Ao contrário, explica a epidemiologista, o estudo analisou apenas as pessoas que procuraram os serviços de saúde e, entre aquelas que procuraram os serviços, as que estavam no critério pra realização do exame. Isso é um número muito pequeno”

A pesquisa da NTU, com suas falhas, contraria os resultados alcançados com os inquéritos epidemiológicos realizados no Espírito Santo e diversos outros estados. No caso capixaba, os dados mostram claramente o maior percentual de exames positivos entre as pessoas que utilizam transporte público na região da Grande Vitória, havendo, entre elas, 40% de assintomáticos, ou seja, pessoas que estão contaminadas e transmitindo o vírus sem saber. “Se nós não tivéssemos feito esse inquérito, essas pessoas nunca saberiam que eram positivas. Então, só por essa avaliação, a gente pode dizer que esses resultados da NTU possuem vieses importantes que estão distorcendo esse resultado”, explana.

Em um ponto, no entanto, o discurso dos empresários se alinha com as recomendações científicas: as medidas de precaução que devem ser tomadas para reduzir os riscos de contaminação dentro dos ônibus urbanos. O presidente-executivo da NTU, Otávio Cunha, ressaltou que “se motoristas, cobradores e passageiros usarem máscara dentro do ônibus e nos pontos de parada, se as pessoas evitarem conversar e se os veículos trafegarem sempre com janelas abertas, o risco será baixo”. 
A Nota Técnica da entidade também afirma que é preciso realizar o controle de pessoas assintomáticas; a gestão da demanda pelos coletivos, com escalonamento das atividades laborais; a promoção de iniciativas de distanciamento social e higienização; além de campanhas informativas e de conscientização.

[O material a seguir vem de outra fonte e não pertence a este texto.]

Lemma is_dir_persist (f g : gmap (list str) node) x :
  (forall k, f !! k = Some NDir -> g !! k = Some NDir) ->
  is_dir f x = true -> is_dir g x = true.
Proof.
  intros H. unfold is_dir. destruct x as [|u v]; [reflexivity|].
  destruct (f !! (u :: v)) as [[|?]|] eqn:E; try discriminate.
  rewrite (H _ E). reflexivity.
Qed.

Lemma locate_persist w w' p q :
  cwd w' = cwd w ->
  (forall k, fs w !! k = Some NDir -> fs w' !! k = Some NDir) ->
  locate w p = Some q -> locate w' p = Some q.
Proof.
  intros Hc H. unfold locate, base. rewrite Hc.
  destruct (parts p) as [|x y]; [discriminate|].
  destruct (str_eqb _ dotdot); [discriminate|].
  set (bs := if absolute p then [] else cwd w).
  destruct (is_dir (fs w) bs) eqn:Hd; [|discriminate].
  rewrite (is_dir_persist _ _ _ H Hd).
  destruct (walk (fs w) bs (removelast (x :: y))) as [d|] eqn:Hw; [|discriminate].
  rewrite (walk_persist _ _ _ _ _ H Hw). auto.
Qed.

Lemma key_of_name w w' output_dir b b' :
  key_of w (block_path output_dir b) = key_of w' (block_path output_dir b') ->
  fileName b = fileName b'.
Proof.
  unfold key_of, block_path. cbn [parts]. rewrite !app_assoc. intros E.
  apply app_inj_tail in E. tauto.
Qed.

Lemma key_of_cwd w w' p : cwd w' = cwd w -> key_of w' p = key_of w p.
Proof. intros H. unfold key_of, base. rewrite H. reflexivity. Qed.

Lemma kept_refl w : kept w w.
Proof. split; [reflexivity|]. split; eauto. Qed.

Lemma kept_trans w1 w2 w3 : kept w1 w2 -> kept w2 w3 -> kept w1 w3.
Proof.
  intros (Hc1 & Hd1 & Hf1) (Hc2 & Hd2 & Hf2). split; [congruence|]. split.
  - intros k Hk. exact (Hd2 _ (Hd1 _ Hk)).
  - intros k d Hk. destruct (Hf1 _ _ Hk) as [d' Hk']. exact (Hf2 _ _ Hk').
Qed.

Lemma kept_same_files w w' : same_files w w' -> kept w w'.
Proof.
  intros [Hf Hc]. split; [congruence|]. rewrite <- Hf. split; eauto.
Qed.

(** Making a directory again, when the first time changed nothing,
    changes nothing again, whatever has been written since. *)
Lemma mkdir_parents_again p w r w' :
  is_dir (fs w) (base w p) = true ->
  mkdir_parents p w = (r, w) -> kept w w' -> mkdir_parents p w' = (r, w').
Proof.
  intros Hbase H (Hc & Hd & Hf). unfold mkdir_parents in *.
  destruct (has_nul p); [inversion H; reflexivity|].
  destruct (PATH_MAX <=? utf8_length (path_str p))%N; [inversion H; reflexivity|].
  assert (Eb : base w' p = base w p) by (unfold base; rewrite Hc; reflexivity).
  rewrite Eb. rewrite Hbase in H. rewrite (is_dir_persist _ _ _ Hd Hbase).
  destruct (mkdir_walk (fs w) (base w p) (parts p)) as [f ok] eqn:Hwalk.
  assert (Ef : f = fs w).
  { injection H as Hr Hw. apply (f_equal fs) in Hw. exact Hw. }
  subst f.
  rewrite (mkdir_walk_settled _ _ _ _ _ Hwalk (fs w') Hd Hf), set_fs_same.
  injection H as Hr _. rewrite Hr. reflexivity.
Qed.

Lemma block_settled_kept output_dir b w w' :
  output_ready w output_dir -> block_settled output_dir b w -> kept w w' ->
  (forall n, fs w !! key_of w (block_path output_dir b) = Some n ->
             fs w' !! key_of w (block_path output_dir b) = Some n) ->
  block_settled output_dir b w'.
Proof.
  intros (_ & _ & Hbase & _) ([r Hmk] & Hfile) Hkept Hkey.
  pose proof Hkept as (Hc & Hd & _).
  split.
  - exists r. eapply mkdir_parents_again; [|exact Hmk|exact Hkept]. exact Hbase.
  - intros Hfit. destruct (Hfile Hfit) as (Hmk' & Hloc & Hq).
    rewrite (key_of_cwd w w' _ Hc).
    split; [eapply mkdir_parents_again; [|exact Hmk'|exact Hkept]; exact Hbase|].
    split; [exact (locate_persist _ _ _ _ Hc Hd Hloc)|exact (Hkey _ Hq)].
Qed.

Lemma process_blocks_write guess_type output_dir custom bs :
  new_tags custom ->
  forall w,
    output_ready w output_dir -> Forall good_block bs ->
    List.NoDup (map fileName bs) ->
    exists w',
      process_blocks guess_type output_dir custom bs w = (Ret tt, w')
      /\ output_ready w' output_dir
      /\ kept w w'
      /\ (forall k n, (forall b, In b bs -> k <> key_of w (block_path output_dir b)) ->
            fs w !! k = Some n -> fs w' !! k = Some n)
      /\ (forall b, In b bs -> block_settled output_dir b w').
Proof.
  intros Hnew. induction bs as [|b bs IH]; intros w Hready Hgood Hnd.
  - exists w. split; [reflexivity|]. split; [exact Hready|]. split; [apply kept_refl|].
    split; [auto|]. intros b [].
  - inversion Hgood as [|? ? Hb Hgood']; subst.
    inversion Hnd as [|? ? Hnotin Hnd']; subst.
    destruct (process_block_writes guess_type output_dir custom b w Hnew Hready Hb)
      as (w1 & Hrun1 & Hready1 & Hkept1 & Hold1 & Hset1).
    destruct (IH w1 Hready1 Hgood' Hnd')
      as (w' & Hrun & Hready' & Hkept & Hold & Hall).
    pose proof Hkept1 as (Hc1 & _).
    exists w'. simpl process_blocks. rewrite (bind_ret _ _ _ _ _ Hrun1).
    split; [exact Hrun|]. split; [exact Hready'|].
    split; [exact (kept_trans _ _ _ Hkept1 Hkept)|]. split.
    + intros k n Hk Hn. apply Hold.
      * intros b' Hb'. rewrite (key_of_cwd w w1 _ Hc1). apply Hk. right. exact Hb'.
      * apply Hold1; [apply Hk; left; reflexivity|exact Hn].
    + intros b0 [<-|Hin]; [|exact (Hall b0 Hin)].
      apply (block_settled_kept output_dir b w1 w' Hready1 Hset1 Hkept).
      intros n Hn. apply Hold; [|exact Hn].
      intros b' Hb' E. apply key_of_name in E. apply Hnotin.
      rewrite E. apply in_map. exact Hb'.
Qed.

Lemma block_path_no_nul output_dir b w :
  output_ready w output_dir -> good_block b ->
  has_nul (block_path output_dir b) = false.
Proof.
  intros (Hnul & _) Hgood.
  destruct (good_block_name b Hgood) as (_ & _ & _ & Hnn).
  destruct Hgood as (_ & Hext & _).
  destruct (builtin_segments_of _ Hext) as (_ & Hsegs).
  unfold has_nul, block_path in *. cbn [parts]. rewrite !existsb_app.
  apply orb_false_iff. split; [exact Hnul|]. apply orb_false_iff. split.
  - apply not_true_is_false. intros E.
    apply existsb_exists in E. destruct E as (s & Hin & Hs).
    rewrite List.Forall_forall in Hsegs. destruct (Hsegs s Hin) as (_ & _ & _ & Hz).
    congruence.
  - cbn [existsb]. rewrite orb_false_r. exact Hnn.
Qed.

Lemma scanned_blocks_good document :
  Forall (fun b => plain_name (fileName b) = true) (scan document) ->
  Forall good_block (scan document).
Proof.
  intros Hnames. rewrite List.Forall_forall in Hnames. apply List.Forall_forall.
  intros b Hb.
  destruct (block_names _ _ Hb) as (stem & ext & Hne & _ & Hext & Hname & Hde).
  split; [exists stem; rewrite Hde; auto|]. split; [rewrite Hde; exact Hext|].
  exact (Hnames b Hb).
Qed.

(** A run into an output directory that is ready returns, and leaves
    every block settled. *)
Lemma extract_settles
    (guess_type : str -> option str) file_path output_dir custom
    (w : world) (document : str) :
  isfile file_path w = (Ret true, w) ->
  read_text file_path w = (Ret document, w) ->
  new_tags custom ->
  output_ready w output_dir ->
  Forall (fun b => plain_name (fileName b) = true) (scan document) ->
  List.NoDup (map fileName (scan document)) ->
  exists w',
    extract_full_files guess_type file_path output_dir custom w = (Ret tt, w')
    /\ output_ready w' output_dir
    /\ forall b, In b (scan document) -> block_settled output_dir b w'.
Proof.
  intros Hfile Hread Hnew Hready Hnames Hnd.
  pose proof (scanned_blocks_good document Hnames) as Hgood.
  rewrite extract_full_files_eq, Hfile, Hread. cbv zeta.
  destruct (scan document) as [|b bs] eqn:Hs.
  { eexists. split; [reflexivity|]. split; [|intros b []].
    apply (output_ready_same_files w); [split; reflexivity|exact Hready]. }
  set (w0 := add_log (INFO, MsgFound (length (b :: bs)))
               (add_log (INFO, MsgProcessing file_path) w)).
  assert (Hready0 : output_ready w0 output_dir)
    by (apply (output_ready_same_files w); [split; reflexivity|exact Hready]).
  destruct (process_blocks_write guess_type output_dir custom (b :: bs) Hnew w0
              Hready0 Hgood Hnd)
    as (w1 & Hrun & Hready1 & _ & _ & Hall).
  rewrite (bind_ret _ _ _ _ _ Hrun).
  eexists. split; [reflexivity|]. split.
  - apply (output_ready_same_files w1); [split; reflexivity|exact Hready1].
  - intros b0 Hb0.
    apply (block_settled_kept output_dir b0 w1 _ Hready1 (Hall b0 Hb0)).
    + apply kept_same_files. split; reflexivity.
    + intros n Hn. exact Hn.
Qed.

(** A run with the built-in rules (and rules under new tags) into an
    output directory that is ready writes every block whose path is within
    the limits of the file system: when the names of the blocks are
    distinct and have neither slash nor NUL, the run returns, and for every
    such block of the scan the file at the output directory, then the
    directory of the built-in rule of the block's extension, then the
    block's name, holds the block's content. *)
Theorem extract_writes_every_block
    (guess_type : str -> option str) file_path output_dir custom
    (w : world) (document : str) :
  isfile file_path w = (Ret true, w) ->
  read_text file_path w = (Ret document, w) ->
  new_tags custom ->
  output_ready w output_dir ->
  Forall (fun b => plain_name (fileName b) = true) (scan document) ->
  List.NoDup (map fileName (scan document)) ->
  exists w',
    extract_full_files guess_type file_path output_dir custom w = (Ret tt, w')
    /\ forall b, In b (scan document) ->
         path_fits (block_path output_dir b) = true ->
         file_content w' (block_path output_dir b) = Some (content b).
Proof.
  intros Hfile Hread Hnew Hready Hnames Hnd.
  destruct (extract_settles guess_type file_path output_dir custom w document
              Hfile Hread Hnew Hready Hnames Hnd) as (w' & Hrun & Hready' & Hall).
  exists w'. split; [exact Hrun|]. intros b Hb Hfit.
  destruct (Hall b Hb) as (_ & Hfile').
  destruct (Hfile' Hfit) as (_ & Hloc & Hq).
  pose proof (scanned_blocks_good document Hnames) as Hgood.
  rewrite List.Forall_forall in Hgood.
  unfold file_content.
  rewrite (block_path_no_nul output_dir b w' Hready' (Hgood b Hb)), Hloc, Hq.
  f_equal. apply scan_In in Hb. destruct Hb as (s & e & _ & ->).
  apply strip_idem.
Qed.

(** ** Rules under new tags *)

Lemma detect_scanned guess_type document b custom w :
  In b (scan document) -> new_tags custom ->
  detect_language_and_directory guess_type (fileName b) custom w
  = detect_language_and_directory guess_type (fileName b) [] w.
Proof.
  intros Hin Hnew.
  destruct (block_names _ _ Hin) as (stem & ext & _ & _ & Hext & Hname & _).
  destruct (extension_has_tag ext Hext) as (Hlow & tag & directory & pattern & Htag & Hget).
  destruct (dict_update_new custom default_patterns Hnew) as [x Hx].
  rewrite Hname.
  rewrite (detect_first_match guess_type _ custom (tag, directory) w
             (add_log (DEBUG, MsgDetected tag (stem ++ "."%char :: ext)) w)).
  - symmetry. apply detect_first_match.
    change (dict_update default_patterns []) with default_patterns.
    rewrite <- (app_nil_r default_patterns).
    apply (first_match_extension stem ext tag directory pattern);
      [rewrite Hlow; exact Htag|exact Hget].
  - rewrite Hx.
    apply (first_match_extension stem ext tag directory pattern);
      [rewrite Hlow; exact Htag|exact Hget].
Qed.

No Espírito Santo, estão em curso campanhas para uso de máscaras, inclusive com distribuição de um milhão de peças para os usuários do Transcol; e a utilização de sinais sonoros para alertar sobre aglomerações dentro dos terminais, onde foram instalados totens de álcool em gel e reforço de pias e saboneteiras. O escalonamento de atividades laborais, contudo, foi suspenso, os ônibus estão cada dia mais lotados e até mesmo o retorno dos coletivos com ar-condicionado chegou a ser acordado entre o governo do Estado e o Ministério Público Estadual. (MPES).